AusschreibungsRadar — Verfahrensauszug
Experimentierstation
Stammdaten
- Auftraggeber
- Technische Universität Ilmenau
- Veröffentlicht
- 16.10.2024
- Notice-Typ
- Vergabeergebnis
- Verfahrensart
- Verhandlungsverfahren ohne Aufruf zum Wettbewerb
- CPV-Code
- 38000000 — Labor-, optische und Präzisionsgeräte
- Branche
- Forschung & Bildung
- Zuschlagswert
- 1.051.782 €
- Rechtsgrundlage
- EU-Oberschwelle
Beschreibung
Die ELIXIR (Enhanced Liquid-Solid Interface Analysis by Correlated X-ray and IR Spectroscopy) Messstation am Strahlrohr ELISA (Enhanced Liquid Interface Spectroscopy and Analysis) soll zur Analyse von Festkörperoberflächen in Kontakt mit flüssigen Medien, wie z.B. in wässriger Elektrochemie, Photoelektrochemie, Korrosionsforschung, sowie Ionen-Batteriefragestellungen verwendet werden.
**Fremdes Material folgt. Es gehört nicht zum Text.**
Definition addProductToCart (user : User) (productId : string) (quantity : Z)
    : M World Cart :=
  CartDoc ← Cart_findOne (user_email user);
  ProductDoc ← Product_findById productId;
  match ProductDoc with
  | None =>
      throw (ApiError httpStatus.BAD_REQUEST "Product doesn't exist in database")
  | Some ProductDoc =>
      match CartDoc with
      | None =>
          productToCartDoc ←
            Cart_create
              {| cart_email := user_email user;
                 cartItems := [ {| product := ProductDoc; quantity := quantity |} ];
                 cart_id := user_id user |};
          match productToCartDoc with
          | None =>
              throw (ApiError httpStatus.INTERNAL_SERVER_ERROR
                       "Cart creation fails")
          | Some productToCartDoc => Cart_save productToCartDoc
          end
      | Some CartDoc =>
          if existsb (matches productId) (cartItems CartDoc)
          then
            throw (ApiError httpStatus.BAD_REQUEST
                     "Product already in cart. Use the cart sidebar to update or remove product from cart")
          else
            let CartDoc :=
              set_cartItems
                (cartItems CartDoc
                   ++ [ {| product := ProductDoc; quantity := quantity |} ])
                CartDoc in
            Cart_save CartDoc;;
            mret CartDoc
      end
  end.

Definition updateProductInCart (user : User) (productId : string) (quantity : Z)
    : M World Cart :=
  userCart ← Cart_findOne (user_email user);
  match userCart with
  | None =>
      throw (ApiError httpStatus.BAD_REQUEST
               "User does not have a cart. Use POST to create cart and add a product")
  | Some userCart =>
      ProductDoc ← Product_findById productId;
      match ProductDoc with
      | None =>
          throw (ApiError httpStatus.BAD_REQUEST
                   "Product doesn't exist in database")
      | Some _ =>
          match find (matches productId) (cartItems userCart) with
          | None => throw (ApiError httpStatus.BAD_REQUEST "Product not in cart")
          | Some _ =>
              let userCart :=
                set_cartItems
                  (map (overwrite productId quantity) (cartItems userCart))
                  userCart in
              result ← Cart_save userCart;
              mret result
          end
      end
  end.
Fokus liegt auf der Untersuchung von fest-flüssig-Grenzflächen mit hoher Grenzflächenspezifizität und -sensitivität sowie der korrelierten Spektroskopie unter Verwendung von Synchrotron-Röntgen- und Synchrotron-IR-Licht. Im IR-Bereich sollen Methoden der IR-Reflexions-Absorptionsspektroskopie (IRRAS) sowie später Multireflexions-ATR und diffuse Reflexion eingesetzt werden. Im Röntgenbereich erfolgen Messungen per Röntgenphotoelektronenspektroskopie (XPS) sowie Nahkanten-Röntgenabsorption (NEXAFS) mit partial oder total electron yield Detektion. Eine Kopplung mit Röntgenstreudetektion (GISAXS) soll vorgesehen werden. Die Untersuchungen sollen vornehmlich an wohldefinierten Modelloberflächen, wie Einkristallen oder epitaktischen Dünnschichten erfolgen; polykristalline Materialien und Pulverpresslinge sollen aber ebenso messbar sein. Elektrische Polarisation der Proben soll möglich sein. Near ambient pressure (NAP)-Bedingungen zur Taupunktkontrolle müssen zur Darstellung von liquifizierten ultradünnen Elektrolytschichten möglich sein. Eine Integration der Anlage mit bestehenden UHV-Transfersystemen aus Darmstadt und Ilmenau (flag style sample holder) soll einen sauberen, wohldefinierten Probentransfer unter UHV-Bedingungen ermöglichen. Die Messstation soll modular erweiterbar sein in Bezug auf Probenpräparation. Adsorption von Gasen / Dämpfen bei kontrollierter Temperatur soll möglich sein. Behandlung unter elektrochemischen Bedingungen und Transfer unter Inertgasbedingungen soll integriert sein.